Erst wird ein Ausstellungshaus nach dem anderen in Wien eröffnet, jetzt wird eines nach dem anderen wieder geschlossen. Während die großen Kulturtanker von Leopold Museum, über MUMOK bis Albertina von Stapel gingen, hatten kleinere Kulturinstitutionen am „freien Markt der Ausstellungsflächen“ (Albertinachef Klaus-Albrecht Schröder) das Nachsehen. Selbst der große „Kunst-Reeder“ Wilfried Seipel, Generaldirektor des Kunsthistorischen Museum, zieht sich nun gezwungen „Fläche vom Markt“ zu nehmen und gibt das Palais Harrach auf der Freyung gegenüber dem Kunstforum Bank Austria auf. Seipel plante ursprünglich die erst 1995 eröffnete Dependance des KHM mit Überschüssen aus dem Haupthaus zu finanzieren. Das braucht dieses indessen selbst dringend, zumal bis 2005 keine Erhöhung der Basisabgeltung des Bundes zu erwarten ist. Ende 2004 werden, sofern man sich mit dem Vermieter einigt, die Pforten des Harrach geschlossen „Wir werfen Ballast ab“, so Seipel. 450.000 Euro Miet- und Betriebskosten pro Jahr waren einfach zuviel. „Markteinsteiger“ Johann Kräftner, Direktor des im März 2004 eröffnenden Liechtenstein Museum, nimmt den Rückzug Seipels derweil mit Wohlwollen auf und will seinerseits expandieren. Das eigene Stadtpalais in der Bankgasse soll nun restauriert und für Schausammlungen genutzt werden.

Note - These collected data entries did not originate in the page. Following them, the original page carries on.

(** The description before the placeholder is considered. *)
Definition descriptionText (elements : list Element)
    (proposalElement : Element) (referralsElement : option Element) : string :=
  match referralsElement with
  | None => ""
  | Some referralsElement =>
      let descriptionElements :=
        filter (fun element : Element =>
                  Qltb (x proposalElement - height proposalElement / 2) (x element)
                  && Qltb (x element) (x referralsElement))
               elements in
      fst (fold_left
             (fun (state : string * option Q) (descriptionElement : Element) =>
                let (description, previousY) := state in
                let description :=
                  match previousY with
                  | Some previousY =>
                      if Qltb (previousY + height descriptionElement / 2) (y descriptionElement)
                      then description ++ " "
                      else description
                  | None => description
                  end in
                (description ++ text descriptionElement, Some (y descriptionElement)))
             descriptionElements ("", None))
  end.

(** [parseApplicationElements]; [today] is what [moment().format]
    gives for the scrape date, and [None] is [undefined]. *)
Definition parseApplicationElements (SuburbNames : SuburbTable) (today : string)
    (elements : list Element)
    (startElement applicantElement applicationElement proposalElement : Element)
    (referralsElement : option Element) (informationUrl : string)
    : Eff (option DevelopmentApplication) :=
  match findApplicationNumber elements startElement applicantElement with
  | None =>
      log ("Could not find the application number on the PDF page for the current development application.  The development application will be ignored.  Elements: "
           ++ elementSummary elements) ;;;
      ret None
  | Some applicationNumber =>
      log ("    Found " ++ dquote ++ applicationNumber ++ dquote ++ ".") ;;;
      match findApplicationDateElement elements applicationElement with
      | None =>
          log ("Could not find the application date on the PDF page for the current development application.  The development application will be ignored.  Elements: "
               ++ elementSummary elements) ;;;
          ret None
      | Some applicationDateElement =>
          let receivedDateElement :=
            findReceivedDateElement elements applicationElement applicationDateElement in
          let receivedDate := Moment.parseStrict (trim (text applicationDateElement)) in
          address <- formatAddress SuburbNames
                       (addressText elements applicationDateElement proposalElement) ;;
          let description := descriptionText elements proposalElement referralsElement in
          ret (Some
            {| applicationNumber := applicationNumber;
               address := address;
               description := if String.eqb (trim description) ""
                              then "No Description Provided" else description;
               informationUrl := informationUrl;
               commentUrl := CommentUrl;
               scrapeDate := today;
               receivedDate := match receivedDate with
                               | Some d => Moment.format d
                               | None => ""
                               end |})
      end
  end.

Traurigster Verlierer des strengen Wettbewerbs um den Ausstellungsraum: Das Künstlerhaus am Wiener Karlsplatz. Bis 28. September wird es noch die hochgelobte Ausstellung „Abstraction Now“ (Präsentation „non-repräsentativer Kunst unter besonderer Berücksichtigung audiovisueller Medien und interdisziplinärer Ansätze“) zeigen, dann bis auf weiteres seinen Ausstellungsbetrieb einstellen, wenn nicht noch ein Wunder geschieht. Aber damit rechnet niemand mehr. Die Besatzung -von der Pressefrau bis zu den Kassadamen- sind bereits gekündigt, allein der Leiter und Geschäftsführer Peter Bogner nebst Sekretariat werden noch am Karlsplatz bleiben. Der übt sich indes in Zweckoptimismus: „Die Verhandlungen über eine finanzielle Unterstützung seitens der Stadt gehen weiter“, so Peter Bogner, „Wiens Bürgermeister Michael Häupl und Kulturstadtrat Andreas Mailath-Pokorny bekennen sich zum ‚Kunstplatz.Karlplatz’ und zum Künstlerhaus.“ Das klingt so hoffnungsvoll wie schwammig, so wie sich die Frage stellt, warum die Stadtherren, Bogner und der Künstlerhausverein unter seinem Leiter Manfred Nehrer nicht schon früher reagiert haben und den Todesstoß zuließen. Seit über einem Jahr wird bereits über ein entsprechendes Budget, die Sanierung und Ausbau des Künstlerhauses in Kooperation mit dem Historischen Museum unter Wolfgang Kos verhandelt. Unter seiner hochmotivierten Ex-Leiterin Doris Rothauer, die im Herbst vergangenen Jahres ausschied, machte sich das Künstlerhaus in den vergangenen Jahren mit engagierten Crossover-Ausstellungen zu Sound, Mode oder Mediadesign einen internationalen Namen. Der, so nimmts den Anschein, steht nun durch die Schließung entgültig auf dem Spiel.